Data extracts:
(** ** Notifier: nobody to notify, nothing to report *)

(** X9. With no assignee passed (or an empty one) and no [FEISHU_USER_ID]
    in the environment (or an empty one), the three digests print one
    error line, make no remote call, and return the empty list or
    [False]. *)
Theorem notifier_without_target_is_silent (E : env) (L : Type) (assignee tl : option string)
    (days : Z) (flag : bool) (s : state L) :
  str_truthy (or_else assignee (getenv E "FEISHU_USER_ID")) = false ->
  let s' := State (locals s) (ncalls s)
              (trace s ++ [EPrint Stdout "Error: No assignee specified"])%list in
  TaskNotifier.remind_due_soon E assignee days s = (Ok [], s') /\
  TaskNotifier.send_daily_digest E assignee flag s = (Ok false, s') /\
  TaskNotifier.send_weekly_report E assignee tl s = (Ok false, s').
Proof.
  intros H. cbv zeta.
  unfold TaskNotifier.remind_due_soon, TaskNotifier.send_daily_digest,
    TaskNotifier.send_weekly_report.
  cbv zeta. rewrite H. cbn [negb]. unfold_py. repeat split; reflexivity.
Qed.

Lemma notifier_without_target_is_silent_witness :
  TaskNotifier.remind_due_soon (Samples.quiet [] [] VNone) (Some "") 1 (init_state tt) =
    (Ok [], State tt 0%nat [EPrint Stdout "Error: No assignee specified"]) /\
  TaskNotifier.send_daily_digest (Samples.quiet [] [] VNone) (Some "") true (init_state tt) =
    (Ok false, State tt 0%nat [EPrint Stdout "Error: No assignee specified"]) /\
  TaskNotifier.send_weekly_report (Samples.quiet [] [] VNone) (Some "") None (init_state tt) =
    (Ok false, State tt 0%nat [EPrint Stdout "Error: No assignee specified"]).
Proof.
  apply (notifier_without_target_is_silent (Samples.quiet [] [] VNone) unit (Some "") None 1
           true (init_state tt)).
  reflexivity.
Defined.

(** X10. A fetch the service rejects ends every notification without a
    message: the two task notices and the daily and weekly digests never
    return [True], and the reminder, when it returns, returns the empty
    list. *)
Theorem rejected_fetch_sends_nothing (E : env) (L : Type) (id to who : string)
    (assignee tl : option string) (days : Z) (flag : bool) (s : state L) :
  (forall c, exists k m d, remote_task E (ncalls s) c = Returned (Response false k m d)) ->
  (forall c, exists k m d, remote_items E (ncalls s) c = Returned (Response false k m d)) ->
  let quiet_false (out : res bool * state L) :=
    out.1 <> Ok true /\ exists evs, trace out.2 = (trace s ++ evs)%list /\ messages evs = [] in
  quiet_false (TaskNotifier.notify_task_assigned E id to who s) /\
  quiet_false (TaskNotifier.notify_task_completed E id flag s) /\
  quiet_false (TaskNotifier.send_daily_digest E assignee flag s) /\
  quiet_false (TaskNotifier.send_weekly_report E assignee tl s) /\
  (forall ids s', TaskNotifier.remind_due_soon E assignee days s = (Ok ids, s') ->
     ids = [] /\ exists evs, trace s' = (trace s ++ evs)%list /\ messages evs = []).
Proof.
  intros Ht Hi. cbv zeta.
  split; [|split; [|split; [|split]]].
  - unfold TaskNotifier.notify_task_assigned. unfold_py.
    destruct (Ht (TaskGet id)) as (k & m & d & ->). cbn.
    split; [discriminate|]. eexists. split; reflexivity.
  - unfold TaskNotifier.notify_task_completed. unfold_py.
    destruct (Ht (TaskGet id)) as (k & m & d & ->). cbn.
    split; [discriminate|]. eexists. split; reflexivity.
  - unfold TaskNotifier.send_daily_digest. cbv zeta.
    destruct (str_truthy (or_else assignee _)); cbn [negb]; unfold_py.
    + match goal with |- context [remote_items E (ncalls s) ?c] =>
        destruct (Hi c) as (k & m & d & ->) end. cbn.
      split; [discriminate|]. eexists. split; reflexivity.
    + cbn. split; [discriminate|]. eexists. split; reflexivity.
  - unfold TaskNotifier.send_weekly_report. cbv zeta.
    destruct (str_truthy (or_else assignee _)); cbn [negb]; unfold_py.
    + destruct (PyDatetime.add_days _ _) as [since|e]; cbn.
      * destruct (str_truthy tl);
          match goal with |- context [remote_items E (ncalls s) ?c] =>
            destruct (Hi c) as (k & m & d & ->) end; cbn;
          (split; [discriminate|]); eexists; split; reflexivity.
      * split; [discriminate|]. exists []. rewrite app_nil_r. split; reflexivity.
    + cbn. split; [discriminate|]. eexists. split; reflexivity.
  - intros ids s'. unfold TaskNotifier.remind_due_soon. cbv zeta.
    destruct (str_truthy (or_else assignee _)); cbn [negb]; unfold_py.
    + destruct (PyDatetime.add_days _ _) as [due|e]; cbn; [|discriminate].
      match goal with |- context [remote_items E (ncalls s) ?c] =>
        destruct (Hi c) as (k & m & d & ->) end. cbn.
      intros [= <- <-]. split; [reflexivity|]. cbn [trace].
      eexists. rewrite <- app_assoc. split; reflexivity.
    + intros [= <- <-]. split; [reflexivity|]. eexists. split; reflexivity.
Qed.

Lemma rejected_fetch_sends_nothing_witness :
  (TaskNotifier.notify_task_assigned Samples.refusing "t_1" "ou_1" "Ann" (init_state tt)).1
    <> Ok true /\
  (TaskNotifier.send_daily_digest Samples.refusing (Some "ou_1") false (init_state tt)).1
    <> Ok true.
Proof.
  pose proof (rejected_fetch_sends_nothing Samples.refusing unit "t_1" "ou_1" "Ann"
                (Some "ou_1") None 1 false (init_state tt)) as H.
  cbv zeta in H.
  destruct H as ((H1 & _) & _ & (H3 & _) & _).
  - intros c. do 3 eexists. reflexivity.
  - intros c. do 3 eexists. reflexivity.
  - split; assumption.
Defined.

(** ** Notifier: an answer without data *)

(** X11. The notifier reads [response.data] unguarded: when the fetch is
    answered with the success flag on and no data, both task notices and
    the daily digest raise [AttributeError], and the reminder and the weekly
    digest raise too; no message is sent. *)
Theorem notifier_fetch_without_data_raises (E : env) (L : Type) (id to who : string)
    (assignee tl : option string) (days : Z) (flag : bool) (s : state L) :
  (forall c, exists k m, remote_task E (ncalls s) c = Returned (Response true k m None)) ->
  (forall c, exists k m, remote_items E (ncalls s) c = Returned (Response true k m None)) ->
  str_truthy (or_else assignee (getenv E "FEISHU_USER_ID")) = true ->
  let raises {A} (out : res A * state L) (P : exn -> Prop) :=
    exists e, out.1 = Raise e /\ P e /\ messages (trace out.2) = messages (trace s) in
  let attribute (e : exn) := exn_type e = "AttributeError" in
  raises (TaskNotifier.notify_task_assigned E id to who s) attribute /\
  raises (TaskNotifier.notify_task_completed E id flag s) attribute /\
  raises (TaskNotifier.send_daily_digest E assignee flag s) attribute /\
  raises (TaskNotifier.send_weekly_report E assignee tl s) (fun _ => True) /\
  raises (TaskNotifier.remind_due_soon E assignee days s) (fun _ => True).
Proof.
  intros Ht Hi Htarget. cbv zeta.
  split; [|split; [|split; [|split]]].
  - unfold TaskNotifier.notify_task_assigned. unfold_py.
    destruct (Ht (TaskGet id)) as (k & m & ->). cbn.
    eexists. split; [reflexivity|]. split; [reflexivity|].
    rewrite messages_app, app_nil_r. reflexivity.
  - unfold TaskNotifier.notify_task_completed. unfold_py.
    destruct (Ht (TaskGet id)) as (k & m & ->). cbn.
    eexists. split; [reflexivity|]. split; [reflexivity|].
    rewrite messages_app, app_nil_r. reflexivity.
  - unfold TaskNotifier.send_daily_digest. cbv zeta. rewrite Htarget. cbn [negb]. unfold_py.
    match goal with |- context [remote_items E (ncalls s) ?c] =>
      destruct (Hi c) as (k & m & ->) end. cbn.
    eexists. split; [reflexivity|]. split; [reflexivity|].
    rewrite messages_app, app_nil_r. reflexivity.
  - unfold TaskNotifier.send_weekly_report. cbv zeta. rewrite Htarget. cbn [negb]. unfold_py.
    destruct (PyDatetime.add_days _ _) as [since|e]; cbn.
    + destruct (str_truthy tl);
        match goal with |- context [remote_items E (ncalls s) ?c] =>
          destruct (Hi c) as (k & m & ->) end; cbn;
        (eexists; split; [reflexivity|]; split; [exact I|]);
        rewrite messages_app, app_nil_r; reflexivity.
    + eexists. split; [reflexivity|]. split; [exact I | reflexivity].
  - unfold TaskNotifier.remind_due_soon. cbv zeta. rewrite Htarget. cbn [negb]. unfold_py.
    destruct (PyDatetime.add_days _ _) as [due|e]; cbn.
    + match goal with |- context [remote_items E (ncalls s) ?c] =>
        destruct (Hi c) as (k & m & ->) end. cbn.
      eexists. split; [reflexivity|]. split; [exact I|].
      rewrite messages_app, app_nil_r. reflexivity.
    + eexists. split; [reflexivity|]. split; [exact I | reflexivity].
Qed.

Lemma notifier_fetch_without_data_raises_witness :
  exists e,
    (TaskNotifier.send_daily_digest Samples.hollow (Some "ou_1") false
       (init_state tt)).1 = Raise e /\ exn_type e = "AttributeError".
Proof.
  pose proof (notifier_fetch_without_data_raises Samples.hollow
                unit "t_1" "ou_1" "Ann" (Some "ou_1") None 1 false (init_state tt)) as H.
  cbv zeta in H.
  destruct H as (_ & _ & (e & He & Ha & _) & _).
  - intros c. do 2 eexists. reflexivity.
  - intros c. do 2 eexists. reflexivity.
  - reflexivity.
  - exists e. split; assumption.
Defined.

Work order: Everything from the first line of the data through the line holding "true (init_state tt))." should be output exactly, and no other lines.

Written response:
(** ** Notifier: nobody to notify, nothing to report *)

(** X9. With no assignee passed (or an empty one) and no [FEISHU_USER_ID]
    in the environment (or an empty one), the three digests print one
    error line, make no remote call, and return the empty list or
    [False]. *)
Theorem notifier_without_target_is_silent (E : env) (L : Type) (assignee tl : option string)
    (days : Z) (flag : bool) (s : state L) :
  str_truthy (or_else assignee (getenv E "FEISHU_USER_ID")) = false ->
  let s' := State (locals s) (ncalls s)
              (trace s ++ [EPrint Stdout "Error: No assignee specified"])%list in
  TaskNotifier.remind_due_soon E assignee days s = (Ok [], s') /\
  TaskNotifier.send_daily_digest E assignee flag s = (Ok false, s') /\
  TaskNotifier.send_weekly_report E assignee tl s = (Ok false, s').
Proof.
  intros H. cbv zeta.
  unfold TaskNotifier.remind_due_soon, TaskNotifier.send_daily_digest,
    TaskNotifier.send_weekly_report.
  cbv zeta. rewrite H. cbn [negb]. unfold_py. repeat split; reflexivity.
Qed.

Lemma notifier_without_target_is_silent_witness :
  TaskNotifier.remind_due_soon (Samples.quiet [] [] VNone) (Some "") 1 (init_state tt) =
    (Ok [], State tt 0%nat [EPrint Stdout "Error: No assignee specified"]) /\
  TaskNotifier.send_daily_digest (Samples.quiet [] [] VNone) (Some "") true (init_state tt) =
    (Ok false, State tt 0%nat [EPrint Stdout "Error: No assignee specified"]) /\
  TaskNotifier.send_weekly_report (Samples.quiet [] [] VNone) (Some "") None (init_state tt) =
    (Ok false, State tt 0%nat [EPrint Stdout "Error: No assignee specified"]).
Proof.
  apply (notifier_without_target_is_silent (Samples.quiet [] [] VNone) unit (Some "") None 1
           true (init_state tt)).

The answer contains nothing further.